• Assigned task
Whenever the word "sequence" appears in a line of the data below, copy that line.

────

(** * OmniSync framework: alignment, guidance weighting and the per-frame loop

    A shallow embedding of [omnisync_framework.py].  The file follows the
    Python source class by class:

    - [Py]: the fragment of Python and NumPy semantics the source relies on
      (exceptions, true division, [int()], [min], slices, indexing);
    - [DynamicGuidanceSystem.compute_guidance_strength];
    - [FaceDetector.extract_lip_region];
    - [OmniSyncFramework.align_audio_video], the per-frame loop of
      [generate_lip_sync] and [save_video];
    - [Detection]: [FaceDetector.detect_face], with the DNN model or with
      the Haar cascade;
    - [Program]: [AudioProcessor.load_audio] and [extract_audio_features],
      [preprocess_video], the whole of [generate_lip_sync] from its first
      [print] to its last, and [main].  [extract_audio_features] looks up
      [librosa.feature.chroma], which librosa does not have, so the whole
      of [generate_lip_sync] stops there; the alignment, the loop and
      [save_video] are modelled on their own, as functions of the
      features and the frames they are given.

    [SimpleLipSyncModel], [load_model], [save_model] and [train_model]
    are not modelled: the network is an oracle of the loop.

    Numeric model.  Python [int]s are [Z].  Python [float]s are modelled by
    exact rationals [Q]: every float expression of the source is evaluated
    without rounding, and decimal literals ([0.67], [0.3], ...) denote the
    decimal fraction they spell.  There is no infinity and no NaN in this
    model.  Module [Binary64] evaluates the same expressions with IEEE 754
    binary64 rounding, and the last section checks that the two agree on
    ranges of inputs (box sides up to 8192 pixels, small clips).  The
    products of [detect_face], which NumPy rounds to float32 or not at
    all depending on its version, are taken through an explicit rounding
    function; module [Binary32] gives the float32 one.

    External libraries.  OpenCV, PyTorch and librosa are not modelled:
    their entry points are oracles that return a value or raise, and the
    calls made to them are recorded, in program order, in an event trace.
    No oracle modifies its arguments, and the file system does not change
    during a run of [main]. *)

From Stdlib Require Import ZArith QArith Qabs Qround Lia Lqa String SpecFloat.
From stdpp Require Import base list.
(** * Release helper: version file, tags and changelog

    A shallow embedding of the two release scripts of the repository,
    [src/release.ts] and its earlier sibling [src/unnamed/part_000], together
    with the properties of their versioning, tagging and changelog logic.

    Layout:
    - [Js]: the JavaScript built-ins the scripts call (strings as UTF-16
      code units, [trim], [split], [join], [Number], number to string,
      the two regular expressions, numeric [localeCompare], stable [sort]);
    - [Env]: the file system, the git repository behind [simple-git], the
      console, and the state-and-exception monad the scripts run in;
    - [Part000] and [Release]: the two scripts, function by function;
    - the properties. *)

From Stdlib Require Import ZArith NArith List String Ascii Bool Lia.
From Stdlib Require Import Permutation Sorted.
From Stdlib Require Import Floats.SpecFloat.
Import ListNotations.

Set Implicit Arguments.

(* ================================================================== *)
(** * JavaScript built-ins *)
(* ================================================================== *)

Module Js.

Local Open Scope N_scope.

(** ** Strings

    A JavaScript string is a sequence of UTF-16 code units. *)

Definition codeUnit := N.
Definition jsstring := list codeUnit.

(** An ASCII literal as a JavaScript string. *)
Definition lit (s : string) : jsstring :=
  map N_of_ascii (list_ascii_of_string s).

Fixpoint eqb (a b : jsstring) : bool :=
  match a, b with
  | [], [] => true
  | x :: a', y :: b' => (x =? y) && eqb a' b'
  | _, _ => false
  end.
(** [verify_rd_resp]. Reading a vector past its end is undefined in the
    source; the model finds an empty queue there. *)
Definition verify_rd_resp (m : master) (sb : scoreboard) (rcv : ReadPayload)
  : result (master * scoreboard) :=
  match rd_reorder_check (sb_rd_order_q m) rcv with
  | ReorderFatal => Fatal (m, sb)
  | Reorder reorder order_q =>
      let q := nth (Z.to_nat (MASTER_ID m)) (sb_rd_resp_q sb) [] in
      match content_check (eq_rd_data rcv) (length q) 0 q with
      | Some (j, sb_resp) =>
          let ok := (negb (reorder =? 2)) && (negb (reorder =? 1)) in
          let m' := {|
            MASTER_ID := MASTER_ID m;
            gen_rd_addr := gen_rd_addr m;
            gen_wr_addr := gen_wr_addr m;
            stored_rd_trans := stored_rd_trans m;
            stored_wr_trans := stored_wr_trans m;
            stored_wr_data := stored_wr_data m;
            sb_rd_order_q := order_q;
            sb_wr_order_q := sb_wr_order_q m;
            rd_trans_generated := rd_trans_generated m;
            rd_data_generated := rd_data_generated m;
            wr_trans_generated := wr_trans_generated m;
            wr_data_generated := wr_data_generated m;
            rd_resp_ej := if ok then rd_resp_ej m + 1 else rd_resp_ej m;
            wr_resp_ej := wr_resp_ej m;
            error_sb_rd_resp_not_found := error_sb_rd_resp_not_found m;
            error_sb_wr_resp_not_found := error_sb_wr_resp_not_found m;
            rd_resp_count :=
              if negb (rp_last sb_resp =? 0) then u64 (rd_resp_count m + 1)
              else rd_resp_count m;
            rd_resp_data_count := u64 (rd_resp_data_count m + 1);
            wr_resp_count := wr_resp_count m;
            wr_resp_data_count := wr_resp_data_count m |} in
          let sb' := {|
            sb_rd_req_q := sb_rd_req_q sb;
            sb_rd_resp_q := upd_at (Z.to_nat (MASTER_ID m)) (erase j) (sb_rd_resp_q sb);
            sb_wr_req_q := sb_wr_req_q sb;
            sb_wr_data_q := sb_wr_data_q sb;
            sb_wr_resp_q := sb_wr_resp_q sb |} in
          if ok then Ok (m', sb') else Fatal (m', sb')
      | None =>
          Fatal ({|
            MASTER_ID := MASTER_ID m;
            gen_rd_addr := gen_rd_addr m;
            gen_wr_addr := gen_wr_addr m;
            stored_rd_trans := stored_rd_trans m;
            stored_wr_trans := stored_wr_trans m;
            stored_wr_data := stored_wr_data m;
            sb_rd_order_q := order_q;
            sb_wr_order_q := sb_wr_order_q m;
            rd_trans_generated := rd_trans_generated m;
            rd_data_generated := rd_data_generated m;
            wr_trans_generated := wr_trans_generated m;
            wr_data_generated := wr_data_generated m;
            rd_resp_ej := rd_resp_ej m;
            wr_resp_ej := wr_resp_ej m;
            error_sb_rd_resp_not_found := error_sb_rd_resp_not_found m + 1;
            error_sb_wr_resp_not_found := error_sb_wr_resp_not_found m;
            rd_resp_count := rd_resp_count m;
            rd_resp_data_count := rd_resp_data_count m;
            wr_resp_count := wr_resp_count m;
            wr_resp_data_count := wr_resp_data_count m |}, sb)
      end
  end.

(** [verify_wr_resp]. *)
Definition verify_wr_resp (m : master) (sb : scoreboard) (rcv : WRespPayload)
  : result (master * scoreboard) :=
  match wr_reorder_check (sb_wr_order_q m) rcv with
  | ReorderFatal => Fatal (m, sb)
  | Reorder reorder order_q =>
      let q := nth (Z.to_nat (MASTER_ID m)) (sb_wr_resp_q sb) [] in
      match content_check (fun sb_resp => eq_wr_resp sb_resp rcv) (length q) 0 q with
      | Some (j, sb_resp) =>
          let ok := (negb (reorder =? 2)) && (negb (reorder =? 1)) in
          let m' := {|
            MASTER_ID := MASTER_ID m;
            gen_rd_addr := gen_rd_addr m;
            gen_wr_addr := gen_wr_addr m;
            stored_rd_trans := stored_rd_trans m;
            stored_wr_trans := stored_wr_trans m;
            stored_wr_data := stored_wr_data m;
            sb_rd_order_q := sb_rd_order_q m;
            sb_wr_order_q := order_q;
            rd_trans_generated := rd_trans_generated m;
            rd_data_generated := rd_data_generated m;
            wr_trans_generated := wr_trans_generated m;
            wr_data_generated := wr_data_generated m;
            rd_resp_ej := rd_resp_ej m;
            wr_resp_ej := if ok then wr_resp_ej m + 1 else wr_resp_ej m;
            error_sb_rd_resp_not_found := error_sb_rd_resp_not_found m;
            error_sb_wr_resp_not_found := error_sb_wr_resp_not_found m;
            rd_resp_count := rd_resp_count m;
            rd_resp_data_count := rd_resp_data_count m;
            wr_resp_count := u64 (wr_resp_count m + 1);
            wr_resp_data_count := wr_resp_data_count m |} in
          let sb' := {|
            sb_rd_req_q := sb_rd_req_q sb;
            sb_rd_resp_q := sb_rd_resp_q sb;
            sb_wr_req_q := sb_wr_req_q sb;
            sb_wr_data_q := sb_wr_data_q sb;
            sb_wr_resp_q := upd_at (Z.to_nat (MASTER_ID m)) (erase j) (sb_wr_resp_q sb) |} in
          if ok then Ok (m', sb') else Fatal (m', sb')
      | None =>
          Fatal ({|
            MASTER_ID := MASTER_ID m;
            gen_rd_addr := gen_rd_addr m;
            gen_wr_addr := gen_wr_addr m;
            stored_rd_trans := stored_rd_trans m;
            stored_wr_trans := stored_wr_trans m;
            stored_wr_data := stored_wr_data m;
            sb_rd_order_q := sb_rd_order_q m;
            sb_wr_order_q := order_q;
            rd_trans_generated := rd_trans_generated m;
            rd_data_generated := rd_data_generated m;
            wr_trans_generated := wr_trans_generated m;
            wr_data_generated := wr_data_generated m;
            rd_resp_ej := rd_resp_ej m;
            wr_resp_ej := wr_resp_ej m;
            error_sb_rd_resp_not_found := error_sb_rd_resp_not_found m;
            error_sb_wr_resp_not_found := error_sb_wr_resp_not_found m + 1;
            rd_resp_count := rd_resp_count m;
            rd_resp_data_count := rd_resp_data_count m;
            wr_resp_count := wr_resp_count m;
            wr_resp_data_count := wr_resp_data_count m |}, sb)
      end
  end.

(** One injection block: [if (!q.empty()) { tmp = q.front();
    if (port.PushNB(tmp)) { q.pop(); ... } }]: the message pushed and the
    queue afterwards. *)
Definition inject {A : Type} (q : list A) (ready : bool) : option A * list A :=
  match q with
  | [] => (None, [])
  | x :: q' => if ready then (Some x, q') else (None, q)
  end.

(** What the three injection blocks of [do_cycle] ("Read Request
    Injection", "Write Request Injection", "Write Data Injection") do to
    the members of [master]: each pops the front of its queue when its
    [PushNB] is accepted. *)
Definition inject_queues (m : master) (ar_ready aw_ready w_ready : bool) : master := {|
  MASTER_ID := MASTER_ID m;
  gen_rd_addr := gen_rd_addr m;
  gen_wr_addr := gen_wr_addr m;
  stored_rd_trans := snd (inject (stored_rd_trans m) ar_ready);
  stored_wr_trans := snd (inject (stored_wr_trans m) aw_ready);
  stored_wr_data := snd (inject (stored_wr_data m) w_ready);
  sb_rd_order_q := sb_rd_order_q m;
  sb_wr_order_q := sb_wr_order_q m;
  rd_trans_generated := rd_trans_generated m;
  rd_data_generated := rd_data_generated m;
  wr_trans_generated := wr_trans_generated m;
  wr_data_generated := wr_data_generated m;
  rd_resp_ej := rd_resp_ej m;
  wr_resp_ej := wr_resp_ej m;
  error_sb_rd_resp_not_found := error_sb_rd_resp_not_found m;
  error_sb_wr_resp_not_found := error_sb_wr_resp_not_found m;
  rd_resp_count := rd_resp_count m;
  rd_resp_data_count := rd_resp_data_count m;
  wr_resp_count := wr_resp_count m;
  wr_resp_data_count := wr_resp_data_count m
|}.

(** The states of a running master: [do_cycle] initialises the counters of
    a freshly constructed module, then every clock cycle may call the
    generators, run the injection blocks (with any answer of the three
    [PushNB]) and call the verifiers; the scoreboard is shared, so each
    call finds it in any state. A call whose assertion fires halts the
    simulation, so only calls that run to their end lead on. *)
Inductive reachable : master -> Prop :=
| reach_reset master_id : reachable (do_cycle_reset (master_new master_id))
| reach_inject m ar_ready aw_ready w_ready :
    reachable m -> reachable (inject_queues m ar_ready aw_ready w_ready)
| reach_gen_rd m sb d m' sb' :
    reachable m -> rand_ok d ->
    gen_new_rd_trans m sb d = Ok (m', sb') -> reachable m'
| reach_gen_wr m sb d m' sb' :
    reachable m -> rand_ok d ->
    gen_new_wr_trans m sb d = Ok (m', sb') -> reachable m'
| reach_verify_rd m sb rcv m' sb' :
    reachable m ->
    verify_rd_resp m sb rcv = Ok (m', sb') -> reachable m'
| reach_verify_wr m sb rcv m' sb' :
    reachable m ->
    verify_wr_resp m sb rcv = Ok (m', sb') -> reachable m'.

(** The bytes of a sequence of write beats, read through their strobes. *)
Definition wr_bytes (beats : list WritePayload) : list Z :=
  concat (map (fun b => beat_bytes (WSTRB_WIDTH p) (wp_data b) (wp_wstrb b)) beats).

────

• Your solution
    A JavaScript string is a sequence of UTF-16 code units. *)
(** The bytes of a sequence of write beats, read through their strobes. *)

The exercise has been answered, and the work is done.